Between-group differences in the individual treatments delivered (with greater use of hyper-tonic saline, mannitol, and hyperventilation in the imaging–clinical examination group than in the pressure-monitoring group) reflect differences in approaches to treatment: scheduled treatment in the imaging–clinical examination protocol and treatment as indicated in the pressure-monitoring protocol. The quantitative measurement of intracranial pressure and the consequent fixed treatment threshold probably explains the more frequent administration of high-dose barbiturates and high-dose hypertonic saline in the pressure-monitoring group.

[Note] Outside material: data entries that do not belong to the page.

(** X12. On every store [validateUser] never writes and never throws, and a
    user it returns is stored under the given username, has the requested
    role, and has a digest that [bcrypt.compare] accepts for the password.
    With unique usernames it returns every such user. *)
Theorem validateUser_spec (bcrypt_compare : string -> string -> bool)
    (s : Store) (name plain wanted : string) :
  (exists r, validateUser bcrypt_compare name plain wanted s = (Ok r, s)) /\
  (forall u s',
     validateUser bcrypt_compare name plain wanted s = (Ok (Some u), s') ->
     In u (JsMap.values s) /\ username u = name /\ role u = wanted /\
     bcrypt_compare plain (password u) = true) /\
  (usernames_unique s ->
   forall u,
     In u (JsMap.values s) -> username u = name -> role u = wanted ->
     bcrypt_compare plain (password u) = true ->
     validateUser bcrypt_compare name plain wanted s = (Ok (Some u), s)).
Proof.
  rewrite validateUser_run. split; [eexists; reflexivity|]. split.
  - intros u s' H. injection H as H _.
    destruct (find _ (JsMap.values s)) as [v|] eqn:Ef; [|discriminate].
    apply find_some in Ef. destruct Ef as [Hin Hname].
    apply String.eqb_eq in Hname.
    destruct (String.eqb_spec (role v) wanted) as [Hr|]; [|discriminate].
    simpl in H. destruct (bcrypt_compare plain (password v)) eqn:Ec;
      [|discriminate].
    injection H as <-. auto.
  - intros Hu u Hin <- <- Hc.
    rewrite (find_unique (JsMap.values s) u Hu Hin), String.eqb_refl. simpl.
    rewrite Hc. reflexivity.
Qed.

Lemma validateUser_spec_witness :
  let s := exec (createUser (Insert.mk "eve" "pw" None None None None)
                   (mkEffects "E" "#pw" 1)) initialStore in
  (exists u, validateUser toyCompare "eve" "pw" "client" s = (Ok (Some u), s)) /\
  validateUser toyCompare "eve" "pw" "admin" s = (Ok None, s) /\
  validateUser toyCompare "eve" "no" "client" s = (Ok None, s).
Proof.
  intros s.
  assert (Hu : usernames_unique s).
  { unfold usernames_unique. simpl. repeat constructor; simpl;
      intuition discriminate. }
  split; [|split; reflexivity].
  eexists.
  apply (proj2 (proj2 (validateUser_spec toyCompare s "eve" "pw" "client")) Hu);
    [right; left; reflexivity|reflexivity|reflexivity|reflexivity].
Defined.

(** X13. [POST /api/auth/login] never writes to the store. When it answers
    200 the session holds a stored user with the submitted username, whose
    password [bcrypt.compare] accepted, and the requested role; otherwise
    the session is as it was. A session opened with the role [client] is
    refused (403, store untouched) by both administrator routes that create
    clients. *)
Theorem login_session (bcrypt_compare : string -> string -> bool)
    (s : Store) (session : Session.t) (credentials : Login.t) :
  exists resp session',
    postLogin bcrypt_compare session credentials s = (Ok (resp, session'), s) /\
    ((status resp = 200 /\
      Session.role session' = Some (roleName (Login.role credentials)) /\
      (exists u, In u (JsMap.values s) /\
                 Session.userId session' = Some (id u) /\
                 username u = Login.username credentials /\
                 bcrypt_compare (Login.password credentials) (password u)
                   = true) /\
      (Login.role credentials = ClientRole ->
       forall data paymentData fx,
         postClients session' data fx s
           = (Ok (mkResponse 403 (JMessage "Admin access required")), s) /\
         postCreateWithPayment session' paymentData fx s
           = (Ok (mkResponse 403 (JMessage "Admin access required")), s))) \/
     (status resp = 401 /\ session' = session)).
Proof.
  unfold postLogin, try_catch.
  erewrite bind_run by apply validateUser_run.
  destruct (find _ (JsMap.values s)) as [v|] eqn:Ef.
  2:{ eexists. eexists. split; [reflexivity|]. right. split; reflexivity. }
  apply find_some in Ef. destruct Ef as [Hin Hname].
  apply String.eqb_eq in Hname.
  destruct (String.eqb_spec (role v) (roleName (Login.role credentials)))
    as [Hr|]; cbn [negb].
  2:{ eexists. eexists. split; [reflexivity|]. right. split; reflexivity. }
  destruct (bcrypt_compare (Login.password credentials) (password v)) eqn:Ec.
  2:{ eexists. eexists. split; [reflexivity|]. right. split; reflexivity. }
  eexists. eexists. split; [reflexivity|]. left.
  split; [reflexivity|]. split; [simpl; congruence|].
  split; [exists v; auto|].
  intros Hclient data paymentData fx.
  unfold postClients, postCreateWithPayment, requireAdmin. simpl.
  rewrite Hr, Hclient. simpl. rewrite andb_false_r. split; reflexivity.
Qed.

There was a need to standardize the type of monitoring used. Intraparenchymal monitoring was chosen for its accuracy,7
ease of insertion, safety profile,18
and low maintenance requirements. The alternative — a transduced ventricular catheter, which is accepted worldwide and was available but rarely used at the study sites before the start of the study — was not believed to be as compatible with our study setting, even though it offers the inherently useful therapeutic option of draining cerebrospinal fluid. Cerebrospinal-fluid drainage was a treatment option that would have required separate ventriculostomy placement — an approach to monitoring that is similar to that specified in the protocol for the ongoing Brain Tissue Oxygen Monitoring in Traumatic Brain Injury (BOOST 2) trial (ClinicalTrials.gov number, NCT00974259). Drainage of cerebrospinal fluid is consistent with guidelines-based management.7
Although it is effective as a means of lowering elevated intracranial pressure temporarily,19
drainage has not been shown to improve the outcome of severe traumatic brain injury.20
At issue here is not the question of whether intracranial pressure is important — both groups were treated for intracranial hypertension. We investigated whether the guidelines-based7
protocol used in this study significantly improved the outcome. Our results do not support the superiority of treatment based on intracranial-pressure monitoring7
over treatment guided by neurologic testing and serial CT imaging in improving short-term or long-term recovery in the general population of patients with severe traumatic brain injury. This finding does not argue against the use of intracranial–pressure monitoring. Only the monitoring-based interventional algorithm was tested here. It is possible that the imaging–clinical examination protocol provided superior control of intracranial pressure.17
Alternatively, the lack of efficacy may be attributable to other factors, such as the use of a universal threshold for intracranial pressure or the efficacies and toxic effects of the therapeutic agents used, individually or in combination. Additional reasons for the lack of efficacy may include the interpretation of the data on intracranial pressure (a focus on instantaneous values rather than trends or on intracranial pressure rather than cerebral compliance), the lack of identification of subtypes of traumatic brain injury requiring different approaches to management (subtype identification may evolve over the course of treatment), the universal primacy of manipulation of intracranial pressure as opposed to consideration of other physiological interventions (e.g., management of cerebral perfusion pressure), or even the consideration of intracranial pressure as a treatment variable rather than merely an indication of disease severity.
The value of knowing the precise intracranial pressure is not being challenged here, nor is the value of aggressively treating severe traumatic brain injury being questioned. Rather our data suggest that a reassessment of the role of manipulating monitored intracranial pressure as part of multimodality monitoring and targeted treatment of severe traumatic brain injury is in order.